Die ersten beiden Schritte – das Andocken und die Konformationsänderung von PINK1 – wurden erstmals strukturell sichtbar gemacht.
Der Import von PINK1 in die mitochondriale Membran erfolgt über das TOM40-Kanallumen und wird durch TOM7 und TOM22 vermittelt. In gesunden Zellen wird PINK1 nach der Translokation durch das TIM23-System von PARL gespalten und anschließend proteasomal degradiert. Bei Verlust des mitochondrialen Membranpotenzials hingegen stabilisiert sich PINK1 auf der äußeren Membran – ein kritischer Vorgang, der durch oxidativen Stress reguliert wird.
Warum diese Studie ein Durchbruch für die Parkinson-Erforschung ist
Bisherige strukturelle Daten zu PINK1 stammten überwiegend aus Insektenmodellen und reichten nicht aus, um die komplexen Interaktionen des humanen Proteins mit der mitochondrialen Membran darzustellen. Insbesondere der N-Terminus, in dem zahlreiche pathogene Mutationen liegen, blieb strukturell unaufgelöst.
Die nun veröffentlichte vollständige Struktur des membrangebundenen, dimerisierten PINK1 ermöglicht erstmals eine funktionelle Zuordnung dieser Mutationen. Zusätzlich wurde eine bislang unbekannte supramolekulare Assemblierung aus TOM- und VDAC-Komplexen entschlüsselt, die eine strukturelle Grundlage für die Stabilisierung und Aktivierung von PINK1 bildet.
Zusammenfassung und Ausblick
Die strukturbiologische Charakterisierung von humanem PINK1 an geschädigten Mitochondrien stellt einen wesentlichen Fortschritt im Verständnis der molekularen Grundlagen des Morbus Parkinson dar.
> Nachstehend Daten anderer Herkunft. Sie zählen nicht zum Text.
(** ** Numbering *)

Lemma exec_of_app l k : exec_of (l ++ k) = exec_of l ++ exec_of k.
Proof. apply filter_app. Qed.
Lemma exec_of_label c l : is_label c = true → exec_of (c :: l) = exec_of l.
Proof. intros H. unfold exec_of. rewrite filter_cons_False; [done|]. by rewrite H. Qed.
Lemma exec_of_code c l : is_label c = false → exec_of (c :: l) = c :: exec_of l.
Proof. intros H. unfold exec_of. rewrite filter_cons_True; [done|]. by rewrite H. Qed.

Definition has_lindex (k : Z) (c : vm_code) : Prop := is_label c = true ∧ c_d c = DLabel k.
#[export] Instance has_lindex_dec k c : Decision (has_lindex k c).
Proof. unfold has_lindex. apply _. Defined.

(** A label that is not set later on keeps its entry. *)
Lemma update_labels_keeps i labels code labels' code' k :
  update_labels i labels code = Ok (labels', code') →
  0 ≤ k → Forall (λ c, ¬ has_lindex k c) code → labels' !! Z.to_nat k = labels !! Z.to_nat k.
Proof.
  revert i labels code'. induction code as [|c code IH]; intros i labels code' H Hk Hf; simpl in H.
  { by simplify_eq. }
  apply Forall_cons in Hf as [Hc Hf]. destruct (is_label c) eqn:Hl; ok_inv.
  - match goal with a : _ * _ |- _ => destruct a end. ok_inv. simplify_eq.
    match goal with H : update_labels _ _ _ = _ |- _ => apply IH in H as ->; [|done|done] end.
    match goal with H : d_lindex c = Ok ?l |- _ => rename H into Hd; rename l into li end.
    assert (Hne : li ≠ k).
    { intros ->. apply Hc. split; [done|]. unfold d_lindex in Hd. destruct (c_d c); congruence. }
    destruct (Z.leb_spec 0 li) as [Hge|]; [|by ok_inv; simplify_eq].
    unfold set_label in *. ok_inv. simplify_eq. apply list_lookup_insert_ne. lia.
  - match goal with a : _ * _ |- _ => destruct a end. ok_inv. simplify_eq. eauto.
Qed.

(** The entry of a label after the numbering: the name is the same and the
    index is the number of instructions before the label. *)
Lemma update_labels_spec i labels pre L post k labels' code' :
  update_labels i labels (pre ++ L :: post) = Ok (labels', code') →
  0 ≤ k → has_lindex k L → Forall (λ c, ¬ has_lindex k c) post →
  (∃ l, labels !! Z.to_nat k = Some l ∧
   labels' !! Z.to_nat k = Some (VmLabel (i + Z.of_nat (length (exec_of pre))) (l_name l))).
Proof.
  revert i labels code'. induction pre as [|c pre IH]; intros i labels code' H Hk HL Hf; simpl in H.
  - destruct HL as [Hl Hd]. rewrite Hl in H. unfold d_lindex in H. rewrite Hd in H. simpl in H.
    destruct (Z.leb_spec 0 k); [|lia]. ok_inv. match goal with a : _ * _ |- _ => destruct a end.
    ok_inv. simplify_eq.
    match goal with H : update_labels _ _ _ = _ |- _ =>
      rewrite (update_labels_keeps _ _ _ _ _ k H) by done end.
    unfold set_label in *. ok_inv. simplify_eq. eexists. split; [done|].
    rewrite list_lookup_insert_eq by (eapply lookup_lt_Some; done).
    simpl. by rewrite Z.add_0_r.
  - destruct (is_label c) eqn:Hl; ok_inv; match goal with a : _ * _ |- _ => destruct a end;
      ok_inv; simplify_eq.
    + match goal with H : update_labels _ _ _ = _ |- _ =>
        apply IH in H as (l & Hll & H'); [|done|done|done] end.
      rewrite exec_of_label by done.
      match goal with H : (if 0 <=? ?li then _ else _) = Ok _ |- _ => destruct (0 <=? li) end;
        unfold set_label in *; ok_inv; simplify_eq; [|by eexists].
      match goal with H : d_lindex c = Ok ?li |- _ =>
        destruct (decide (Z.to_nat li = Z.to_nat k)) as [He|]; [rewrite He in *|] end.
      * rewrite list_lookup_insert_eq in Hll by (eapply lookup_lt_Some; done). simplify_eq.
        eexists. split; [done|]. done.
      * rewrite list_lookup_insert_ne in Hll by done. by eexists.
    + match goal with H : update_labels _ _ _ = _ |- _ =>
        apply IH in H as (l & Hll & H'); [|done|done|done] end.
      rewrite exec_of_code by done. eexists. split; [done|]. rewrite H'. do 2 f_equal. simpl. lia.
Qed.

(** The instructions are numbered from 0 in the order of [exec]. *)
Lemma update_labels_exec i labels code labels' code' (n : nat) c :
  update_labels i labels code = Ok (labels', code') →
  exec_of code !! n = Some c → exec_of code' !! n = Some (set_index (i + Z.of_nat n) c).
Proof.
  revert i labels code' n. induction code as [|d code IH]; intros i labels code' n H Hn; simpl in H.
  { done. }
  destruct (is_label d) eqn:Hl; ok_inv; match goal with a : _ * _ |- _ => destruct a end;
    ok_inv; simplify_eq.
  - rewrite exec_of_label in Hn by done. rewrite exec_of_label by done. eauto.
  - rewrite exec_of_code in Hn by done. rewrite exec_of_code by done.
    destruct n as [|n]; simpl in *; [by rewrite Z.add_0_r; simplify_eq|].
    erewrite IH by done. do 2 f_equal. lia.
Qed.

(** ** Jumps by name *)

Lemma update_labels_names i labels code labels' code' :
  update_labels i labels code = Ok (labels', code') → l_name <$> labels' = l_name <$> labels.
Proof.
  revert i labels code'. induction code as [|c code IH]; intros i labels code' H; simpl in H.
  { by simplify_eq. }
  destruct (is_label c); ok_inv; match goal with a : _ * _ |- _ => destruct a end;
    ok_inv; simplify_eq;
    match goal with H : update_labels _ _ _ = _ |- _ => apply IH in H as -> end; [|done].
  match goal with H : (if 0 <=? ?li then _ else _) = Ok _ |- _ => destruct (0 <=? li) end;
    unfold set_label in *; ok_inv; simplify_eq; [|done].
  rewrite list_fmap_insert. simpl. apply list_insert_id. rewrite list_lookup_fmap.
  match goal with H : labels !! _ = Some _ |- _ => by rewrite H end.
Qed.

(** The first label with a name is the one found. *)
Lemma get_vm_label_first labels (k : nat) l :
  labels !! k = Some l → (∀ j l', (j < k)%nat → labels !! j = Some l' → l_name l' ≠ l_name l) →
  get_vm_label labels (l_name l) = Some l.
Proof.
  revert k. induction labels as [|x labels IH]; intros k Hk Hf; [done|].
  simpl. destruct (decide (l_name x = l_name l)) as [He|Hne].
  - destruct k as [|k]; simpl in Hk; [done|]. destruct (Hf 0%nat x); [lia|done|done].
  - destruct k as [|k]; simpl in Hk; [congruence|]. apply (IH k); [done|].
    intros j l' Hj Hl'. apply (Hf (S j)); [lia|done].
Qed.

Lemma link_codes_lookup K i exec exec' (n : nat) c :
  link_codes K i exec = Ok exec' → exec !! n = Some c →
  ∃ c', exec' !! n = Some c' ∧ link_code K (i + Z.of_nat n) c = Ok c'.
Proof.
  revert i exec' n. induction exec as [|d exec IH]; intros i exec' n H Hn; [done|].
  simpl in H. ok_inv. simplify_eq. destruct n as [|n]; simpl in *.
  - simplify_eq. rewrite Z.add_0_r. by eexists.
  - match goal with H : link_codes _ _ _ = _ |- _ => apply (IH _ _ n) in H as (c' & H1 & H2); [|done] end.
    exists c'. split; [done|]. by replace (i + Z.of_nat (S n)) with (i + 1 + Z.of_nat n) by lia.
Qed.

Definition jump_by_name (o : opcode) : bool :=
  match o with VM_JMP | VM_JZ | VM_JNZ | VM_TBL_ENTRY => true | _ => false end.

(** C25: After the numbering and the resolution of names, a jump (or a table
    entry) at [exec[i]] that names the first label called so jumps, relative to
    itself, to the instruction that follows this label. *)
Theorem jump_lands_after_label labels pre L post k l labels' code' globals builtin exec
    (i : nat) c a :
  update_label_index labels (pre ++ L :: post) = Ok (labels', code') →
  0 ≤ k → has_lindex k L → Forall (λ c, ¬ has_lindex k c) post →
  labels !! Z.to_nat k = Some l →
  (∀ j l', (j < Z.to_nat k)%nat → labels !! j = Some l' → l_name l' ≠ l_name l) →
  exec_of (pre ++ L :: post) !! i = Some c → jump_by_name (c_opcode c) = true →
  c_d c = DAddr a → a_index a = 0 → a_name a = l_name l → exec_of pre ≠ [] →
  link_codes (LinkEnv labels' globals builtin) 0 (exec_of code') = Ok exec →
  ∃ c', exec !! i = Some c' ∧ c_opcode c' = c_opcode c ∧
    c_d c' = DAddr (set_a_index (Z.of_nat (length (exec_of pre)) - Z.of_nat i) a).
Proof.
  intros Hu Hk HL Hpost Hl Hfirst Hi Ho Hd Hz Hn Hpre Hlink.
  destruct (update_labels_spec _ _ _ _ _ _ _ _ Hu Hk HL Hpost) as (l0 & Hl0 & Hl').
  assert (l0 = l) as -> by congruence. simpl in Hl'.
  set (idx := Z.of_nat (length (exec_of pre))) in *.
  assert (Hidx : 0 < idx) by (unfold idx; destruct (exec_of pre); [done|simpl; lia]).
  pose proof (update_labels_exec _ _ _ _ _ _ _ Hu Hi) as Hi'.
  destruct (link_codes_lookup _ _ _ _ _ _ Hlink Hi') as (c' & Hc' & Hlc).
  pose proof (update_labels_names _ _ _ _ _ Hu) as Hnames.
  assert (Hg : get_vm_label labels' (l_name l) = Some (VmLabel idx (l_name l))).
  { apply (get_vm_label_first labels' (Z.to_nat k) (VmLabel idx (l_name l)) Hl').
    intros j l'' Hj Hj'. assert (Hjn : (l_name <$> labels) !! j = Some (l_name l'')).
    { rewrite <-Hnames, list_lookup_fmap, Hj'. done. }
    rewrite list_lookup_fmap in Hjn. apply fmap_Some in Hjn as (l3 & Hl3 & ->).
    by apply (Hfirst j). }
  exists c'. split; [done|]. unfold link_code in Hlc. simpl in Hlc.
  assert (Hres : c' = set_addr (set_a_index (idx - Z.of_nat i) a) (set_index (Z.of_nat i) c)).
  { destruct (c_opcode c); try discriminate Ho; unfold d_addr in Hlc; simpl in Hlc;
      rewrite Hd in Hlc; simpl in Hlc; rewrite Hz in Hlc; simpl in Hlc;
      rewrite Hn, Hg in Hlc; simpl in Hlc; unfold c_assert in Hlc;
      destruct (Z.ltb_spec 0 idx); try lia; simpl in Hlc; by injection Hlc. }
  by rewrite Hres.
Qed.

(** ** Instance *)

(** [f: enter; jmp L; nop; L: ret] *)
Definition demo_code : list vm_code :=
  [mkcode VM_ENTER VMOP_NONE (DSize 0);
   mkcode VM_JMP VMOP_NONE (DAddr (addr_named (cstr "L")));
   mkcode VM_NOP VMOP_NONE DNone;
   mkcode VM_LABEL VMOP_LABEL (DLabel 1);
   mkcode VM_RET VMOP_NONE (DSize 0)].

Lemma jump_lands_after_label_witness :
  let labels := [VmLabel (-1) (cstr "f"); VmLabel (-1) (cstr "L")] in
  let labels' := [VmLabel (-1) (cstr "f"); VmLabel 3 (cstr "L")] in
  let code' := match update_label_index labels demo_code with Ok (_, c) => c | _ => [] end in
  let exec := match link_codes (LinkEnv labels' [] (λ _, None)) 0 (exec_of code') with
              | Ok e => e | _ => [] end in
  ∃ c', exec !! 1%nat = Some c' ∧ c_opcode c' = VM_JMP ∧
    c_d c' = DAddr (set_a_index 2 (addr_named (cstr "L"))).
Proof.
  intros labels labels' code' exec.
  apply (jump_lands_after_label labels (take 3 demo_code) (mkcode VM_LABEL VMOP_LABEL (DLabel 1))
    [mkcode VM_RET VMOP_NONE (DSize 0)] 1 (VmLabel (-1) (cstr "L")) labels' code' [] (λ _, None)
    exec 1 (mkcode VM_JMP VMOP_NONE (DAddr (addr_named (cstr "L")))) (addr_named (cstr "L")));
    try reflexivity; try lia.
  - done.
  - repeat constructor. by intros [H _].
  - intros j l' Hj Hl'. destruct j as [|j]; [|simpl in Hj; lia]. injection Hl' as <-. discriminate.
  - discriminate.
Defined.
Die Studie von Callegari et al. identifiziert Schlüsselkomponenten der mitochondrialen Importmaschinerie, die direkt an der PINK1-Stabilisierung beteiligt sind, und bietet eine neue Grundlage zur funktionellen Bewertung pathogener Mutationen.
Diese Erkenntnisse schaffen eine Grundlage für die Entwicklung gezielter Modulatoren, welche die PINK1-Aktivität beeinflussen. Weitere Untersuchungen sind notwendig, um die therapeutische Relevanz dieser strukturellen Daten im Kontext der PINK1-bedingten Parkinson-Pathogenese wissenschaftlich zu bestätigen.